** RECORDS follows **

(* ===== verification/Observations.v ===== *)
(** What the posture evaluators of src/src/ccf/posture/providers share: reading the rows a
    provider's API returned, and the finding a row gives.

    A row is the decoded object the API returned, so any field may be missing or of any
    type: an attribute a value does not have raises. *)

From S2P Require Export Posture PyTime.
From S2P Require Import Declared.

Local Open Scope string_scope.
Local Open Scope Z_scope.

(** ** Reading *)

Notation row := (list (string * pyval)) (only parsing).

(** [v.get(k)] *)
Definition obj_get (k : string) (v : pyval) : res pyval :=
  match v with VDict d => Ok (vget k d) | _ => Err (AttributeError (type_name v) "get") end.
(** [v.get(k, default)] *)
Definition obj_get_or (k : string) (d : pyval) (v : pyval) : res pyval :=
  match v with VDict m => Ok (default d (dget k m)) | _ => Err (AttributeError (type_name v) "get") end.
(** [a or b] *)
Definition py_or (a b : pyval) : pyval := if truthy a then a else b.
Definition py_upper (v : pyval) : string := upper (py_str v).
Definition is_true_val (v : pyval) : bool := match v with VBool b => b | _ => false end.
Definition is_int (v : pyval) : option Z := match v with VInt z => Some z | _ => None end.
Definition is_dict (v : pyval) : option row := match v with VDict d => Some d | _ => None end.
(** [str(r.get(a) or r.get(b) or alternative)] *)
Definition named (a b : pyval) (alternative : string) : string := py_str (py_or (py_or a b) (VStr alternative)).
(** [int(v)] *)
Definition int_of (v : pyval) : res Z :=
  match v with
  | VInt z => Ok z
  | VBool b => Ok (if b then 1 else 0)
  | VFloat x => Ok (fl_trunc x)
  | VStr s => py_int s
  | _ => Err (TypeError ("int() argument must be a string, a bytes-like object or a real number, not '" +:+ type_name v +:+ "'"))
  end.
(** [for x in v or []] *)
Definition each (v : pyval) : res (list pyval) := iter_val (py_or v (VList [])).
(** Every element as a dict key, which [set(v)] needs. *)
Definition as_set (v : pyval) : res (list pyval) := let! l := each v in let! _ := check_hashable l in Ok l.
(** The members of a set of strings that a set of values has, in order. *)
Definition members_of (names : list string) (l : list pyval) : list string := sorted_strs (List.filter (fun s => py_in (VStr s) l) names).
Definition count {A} (l : list A) : Z := Z.of_nat (List.length l).
Definition texts (l : list string) : pyval := VList (map VStr l).

(** [next((r for r in rows if f(r)), None)]: rows after the first hit are not looked at. *)
Fixpoint first_such {A} (f : A -> res bool) (l : list A) : res (option A) :=
  match l with
  | [] => Ok None
  | x :: l' => let! b := f x in if b then Ok (Some x) else first_such f l'
  end.
(** The rows a condition that can raise selects. *)
Definition such {A} (f : A -> res bool) (l : list A) : res (list A) :=
  let! bs := res_map (fun x => let! b := f x in Ok (x, b)) l in Ok (map fst (List.filter snd bs)).
(** [s in v] *)
Definition holds_text (s : string) (v : pyval) : res bool :=
  match v with
  | VList l => Ok (py_in (VStr s) l)
  | VDict d => Ok (dhas s d)
  | VStr t => Ok (str_contains s t)
  | _ => Err (TypeError ("argument of type '" +:+ type_name v +:+ "' is not iterable"))
  end.
(** [a <= v] of an integer. *)
Definition int_le (a : Z) (v : pyval) : res bool :=
  match as_num v with
  | Some (p, q) => Ok (a * q <=? p)
  | None => Err (TypeError ("'<=' not supported between instances of 'int' and '" +:+ type_name v +:+ "'"))
  end.

(** A parameter a pack set, validated when the check was resolved: the thresholds are
    positive integers. *)
Definition int_param (k : string) (d : Z) (parameters : row) : res Z :=
  match dget k parameters with
  | None => Ok d
  | Some (VInt z) => Ok z
  | Some v => Err (TypeError ("unsupported type for timedelta days component: " +:+ type_name v))
  end.

Definition finding (rid rtype v obs : string) (d : row) : ResourceFinding :=
  {| resource_id := rid; resource_type := rtype; verdict := v; observed := obs; detail := d |}.
Definition pass_or_fail (b : bool) : string := if b then "pass" else "fail".
Definition check (key title provider rtype expected : string) (controls permissions : list string) : PostureCheck :=
  {| pc_key := key; pc_title := title; pc_provider := provider; pc_resource_type := rtype; pc_expected := expected; pc_control_ids := controls;
     pc_capability_key := None; pc_required_permissions := permissions |}.

(** ** Findings a connector can roll up *)

(** A connector builds an outcome from the findings, which raises on a verdict outside the
    vocabulary. *)
Definition sound_finding (f : ResourceFinding) : Prop := verdict f ∈ VALIDATION_STATUSES.

Lemma sound_rollup c fs : Forall sound_finding fs -> exists v, roll_up_findings (map verdict fs) = Ok v /\ from_findings c fs =
  Ok {| co_check_key := pc_key c; co_verdict := v; co_expected := pc_expected c; co_findings := fs |}.
Proof.
  intros H. assert (Hv : forall v, v ∈ map verdict fs -> v ∈ VALIDATION_STATUSES).
  { intros v (f & -> & Hin)%list_elem_of_fmap. exact (proj1 (Forall_forall _ _) H f Hin). }
  pose proof (roll_up_worst_wins (map verdict fs)) as Hr. unfold from_findings. rewrite (check_verdicts_Ok _ Hv). cbn [res_bind].
  destruct (roll_up_findings _) as [v|x]; [by exists v|]. destruct Hr as (v & Hin & Hno & _). by destruct (Hno (Hv v Hin)).
Qed.

(** What the rolled-up verdict says of the findings. *)
Lemma rollup_says fs v : roll_up_findings (map verdict fs) = Ok v ->
  (v = "pass" <-> (exists f, f ∈ fs /\ verdict f = "pass") /\ forall f, f ∈ fs -> verdict f = "pass" \/ verdict f ∈ EXCLUDED_FROM_ROLLUP) /\
  (v = "fail" <-> exists f, f ∈ fs /\ verdict f = "fail").
Proof.
  intros E. pose proof (roll_up_worst_wins (map verdict fs)) as H. rewrite E in H. destruct H as (_ & Hf & Hp & _).
  assert (Hm : forall w, w ∈ map verdict fs <-> exists f, f ∈ fs /\ verdict f = w).
  { intros w. split; [intros (f & -> & Hin)%list_elem_of_fmap; by exists f|intros (f & Hin & <-); by apply list_elem_of_fmap_2]. }
  rewrite Hp, Hf, !Hm. split; [|done]. split; intros [H1 H2]; (split; [done|]).
  - intros f Hin. apply H2, Hm. by exists f.
  - intros w (f & Hin & <-)%Hm. by apply H2.
Qed.

Lemma sound_pass_or_fail b : pass_or_fail b ∈ VALIDATION_STATUSES.
Proof. destruct b; apply mem_true; reflexivity. Qed.
Lemma pass_or_fail_pass b : pass_or_fail b = "pass" <-> b = true.
Proof. by destruct b. Qed.
Lemma pass_or_fail_fail b : pass_or_fail b = "fail" <-> b = false.
Proof. by destruct b. Qed.

(** The rolled-up verdict of one finding, and of a fleet judged row by row: a row is right,
    out of the question, or neither. *)
Lemma one_finding f v : roll_up_findings (map verdict [f]) = Ok v -> (v = "pass" <-> verdict f = "pass") /\ (v = "fail" <-> verdict f = "fail").
Proof.
  intros [Hp Hf]%(rollup_says [f]). rewrite Hp, Hf. setoid_rewrite list_elem_of_singleton. split.
  - split; [intros [(g & -> & E) _]; done|intros E]. split; [by exists f|intros g ->; by left].
  - split; [by intros (g & -> & E)|intros E; by exists f].
Qed.

(** Rows and their findings correspond. *)
Lemma Forall2_elem_l {A B} (P : A -> B -> Prop) l k : Forall2 P l k -> forall x, x ∈ l -> exists y, y ∈ k /\ P x y.
Proof.
  induction 1 as [|x y l k H _ IH]; intros z Hz; [by apply not_elem_of_nil in Hz|].
  apply elem_of_cons in Hz as [->|Hz]; [exists y; split; [by left|done]|]. destruct (IH z Hz) as (w & Hw & Pw). exists w. split; [by right|done].
Qed.
Lemma Forall2_elem_r {A B} (P : A -> B -> Prop) l k : Forall2 P l k -> forall y, y ∈ k -> exists x, x ∈ l /\ P x y.
Proof. intros H%Forall2_flip y Hy. exact (Forall2_elem_l _ _ _ H y Hy). Qed.

Section fleet.
Context {A : Type} (f : A -> res ResourceFinding) (right away wrong : A -> Prop).
Hypothesis judged : forall r x, f r = Ok x ->
  (verdict x = "pass" <-> right r) /\ (verdict x ∈ EXCLUDED_FROM_ROLLUP <-> away r) /\ (verdict x = "fail" <-> wrong r).

Lemma fleet_verdict rows fs v : res_map f rows = Ok fs -> roll_up_findings (map verdict fs) = Ok v ->
  (v = "pass" <-> (exists r, r ∈ rows /\ right r) /\ forall r, r ∈ rows -> right r \/ away r) /\ (v = "fail" <-> exists r, r ∈ rows /\ wrong r).
Proof.
  intros Hm%res_map_Forall2 [Hp Hf]%rollup_says.
  assert (Hl : forall r, r ∈ rows -> exists x, x ∈ fs /\ f r = Ok x) by (intros r Hr; exact (Forall2_elem_l _ _ _ Hm r Hr)).
  assert (Hr : forall x, x ∈ fs -> exists r, r ∈ rows /\ f r = Ok x) by (intros x Hx; exact (Forall2_elem_r _ _ _ Hm x Hx)).
  rewrite Hp, Hf. split; [split|split].
  - intros [(x & Hx & E) Hall]. split.
    + destruct (Hr x Hx) as (r & Hin & Er). exists r. split; [done|]. by apply (judged r x Er).
    + intros r Hin. destruct (Hl r Hin) as (x' & Hx' & Er). destruct (judged r x' Er) as (J1 & J2 & _). destruct (Hall x' Hx'); [left|right]; tauto.
  - intros [(r & Hin & H1) Hall]. split.
    + destruct (Hl r Hin) as (x & Hx & Er). exists x. split; [done|]. by apply (judged r x Er).
    + intros x Hx. destruct (Hr x Hx) as (r' & Hin' & Er). destruct (judged r' x Er) as (J1 & J2 & _). destruct (Hall r' Hin'); [left|right]; tauto.
  - intros (x & Hx & E). destruct (Hr x Hx) as (r & Hin & Er). exists r. split; [done|]. by apply (judged r x Er).
  - intros (r & Hin & H1). destruct (Hl r Hin) as (x & Hx & Er). exists x. split; [done|]. by apply (judged r x Er).
Qed.
End fleet.

(** ** Credit

    Findings credit a condition when they are sound and roll up to a pass exactly under it. *)

Definition credits (fs : list ResourceFinding) (P : Prop) : Prop :=
  Forall sound_finding fs /\ forall v, roll_up_findings (map verdict fs) = Ok v -> (v = "pass" <-> P).
Definition all_of_some {A} (P : A -> Prop) (rows : list A) : Prop := rows <> [] /\ forall r, r ∈ rows -> P r.

Lemma credits_one f (P : Prop) : sound_finding f -> (verdict f = "pass" <-> P) -> credits [f] P.
Proof. intros Hs HP. split; [by apply Forall_singleton|]. intros v [-> _]%one_finding. done. Qed.

Lemma credits_iff fs (P Q : Prop) : credits fs P -> (P <-> Q) -> credits fs Q.
Proof. intros [H1 H2] E. split; [done|]. intros v Hv. by rewrite (H2 v Hv). Qed.
#[export] Instance credits_proper fs : Proper (iff ==> iff) (credits fs).
Proof. intros P Q E. split; intros H; (eapply credits_iff; [exact H|]); by rewrite E. Qed.

Section credited_fleet.
Context {A : Type} (f : A -> res ResourceFinding) (right away : A -> Prop).
Hypothesis judged : forall r x, f r = Ok x -> sound_finding x /\ (verdict x = "pass" <-> right r) /\ (verdict x ∈ EXCLUDED_FROM_ROLLUP <-> away r).

Lemma credits_fleet rows fs : res_map f rows = Ok fs -> credits fs ((exists r, r ∈ rows /\ right r) /\ forall r, r ∈ rows -> right r \/ away r).
Proof.
  intros Hm. split.
  - apply res_map_Forall2 in Hm. apply Forall_forall. intros x Hx. destruct (Forall2_elem_r _ _ _ Hm x Hx) as (r & _ & Er). by apply (judged r x Er).
  - intros v Hv. refine (proj1 (fleet_verdict f right away (fun r => exists x, f r = Ok x /\ verdict x = "fail") _ rows fs v Hm Hv)).
    intros r x Er. destruct (judged r x Er) as (_ & J1 & J2). split_and!; [done|done|]. split; [intros E; by exists x|].
    intros (x' & Er' & E). rewrite Er in Er'. by injection Er' as ->.
Qed.

Lemma credits_all rows fs : (forall r, r ∈ rows -> ~ away r) -> res_map f rows = Ok fs -> credits fs (all_of_some right rows).
Proof.
  intros Hno Hm. eapply credits_iff; [by apply credits_fleet|]. split.
  - intros [(r & Hr & _) Hall]. split; [by intros ->; apply not_elem_of_nil in Hr|]. intros r' Hr'. destruct (Hall r' Hr'); [done|]. by destruct (Hno r' Hr').
  - intros [Hne Hall]. split; [|by left; apply Hall]. destruct rows as [|r rows]; [done|]. exists r. split; [by left|]. apply Hall. by left.
Qed.
End credited_fleet.

Lemma excluded_cases v : v ∈ EXCLUDED_FROM_ROLLUP <-> v = "not_applicable" \/ v = "not_tested".
Proof. unfold EXCLUDED_FROM_ROLLUP. rewrite !elem_of_cons, elem_of_nil. tauto. Qed.
Lemma judged_not_excluded b : pass_or_fail b ∉ EXCLUDED_FROM_ROLLUP.
Proof. rewrite excluded_cases. by destruct b; intros [?|?]. Qed.
Lemma is_true_val_true v : is_true_val v = true <-> v = VBool true.
Proof. destruct v as [|[]| | | | |]; split; done. Qed.

Ltac vocabulary := apply mem_true; reflexivity.
(** A row judged right or not, never out of the question. *)
Lemma judged_bool f b (P : Prop) : verdict f = pass_or_fail b -> (b = true <-> P) ->
  sound_finding f /\ (verdict f = "pass" <-> P) /\ (verdict f ∈ EXCLUDED_FROM_ROLLUP <-> False).
Proof.
  intros E H. unfold sound_finding. rewrite E, pass_or_fail_pass, H. split_and!; [apply sound_pass_or_fail|done|].
  split; [intros []%judged_not_excluded|done].
Qed.
(** A row nobody could judge. *)
Lemma judged_open f (P : Prop) : verdict f = "manual_review_required" -> ~ P ->
  sound_finding f /\ (verdict f = "pass" <-> P) /\ (verdict f ∈ EXCLUDED_FROM_ROLLUP <-> False).
Proof. intros E H. unfold sound_finding. rewrite E. split_and!; [vocabulary|done|]. split; [intros [?|?]%excluded_cases; done|done]. Qed.

Lemma obj_get_dict k v x : obj_get k v = Ok x <-> exists d, v = VDict d /\ vget k d = x.
Proof. destruct v; cbn; try (split; [done|by intros (? & ? & _)]). split; [intros [= <-]; by eexists|by intros (? & [= <-] & <-)]. Qed.

Lemma some_filtered {A} (p : A -> bool) l : List.filter p l <> [] <-> exists a, a ∈ l /\ p a = true.
Proof.
  split.
  - destruct (List.filter p l) as [|a k] eqn:E; [done|]. intros _. exists a. assert (a ∈ List.filter p l) as H by (rewrite E; by left).
    by rewrite list_elem_of_In, filter_In, <-list_elem_of_In in H.
  - intros (a & Hin & Ha) E. assert (a ∈ List.filter p l) as H by (rewrite list_elem_of_In, filter_In, <-list_elem_of_In; done).
    rewrite E in H. by apply not_elem_of_nil in H.
Qed.
Lemma truthy_ne s : str_truthy s = true <-> s <> "".
Proof. apply bool_decide_eq_true. Qed.

(** Nothing observed, nothing credited. *)
Lemma nothing_credits rid rt w obs d (P : Prop) : w ∈ VALIDATION_STATUSES -> w <> "pass" -> ~ P -> credits [finding rid rt w obs d] P.
Proof. intros Hw Hp HP. apply credits_one; [done|]. by cbn. Qed.

Lemma sorted_strs_nil l : sorted_strs l = [] <-> l = [].
Proof. unfold sorted_strs. split; [intros E|by intros ->]. apply Permutation_nil_r. rewrite <-E. symmetry. apply merge_sort_Permutation. Qed.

** End of RECORDS **

Reproducing the whole listing above is not the task. Copy exactly only the lines from the one with "apply elem_of_cons in" to the one with "intros Hm%res_map_Forall2 [Hp", both kept.

SOLUTION:
  apply elem_of_cons in Hz as [->|Hz]; [exists y; split; [by left|done]|]. destruct (IH z Hz) as (w & Hw & Pw). exists w. split; [by right|done].
Qed.
Lemma Forall2_elem_r {A B} (P : A -> B -> Prop) l k : Forall2 P l k -> forall y, y ∈ k -> exists x, x ∈ l /\ P x y.
Proof. intros H%Forall2_flip y Hy. exact (Forall2_elem_l _ _ _ H y Hy). Qed.

Section fleet.
Context {A : Type} (f : A -> res ResourceFinding) (right away wrong : A -> Prop).
Hypothesis judged : forall r x, f r = Ok x ->
  (verdict x = "pass" <-> right r) /\ (verdict x ∈ EXCLUDED_FROM_ROLLUP <-> away r) /\ (verdict x = "fail" <-> wrong r).

Lemma fleet_verdict rows fs v : res_map f rows = Ok fs -> roll_up_findings (map verdict fs) = Ok v ->
  (v = "pass" <-> (exists r, r ∈ rows /\ right r) /\ forall r, r ∈ rows -> right r \/ away r) /\ (v = "fail" <-> exists r, r ∈ rows /\ wrong r).
Proof.
  intros Hm%res_map_Forall2 [Hp Hf]%rollup_says.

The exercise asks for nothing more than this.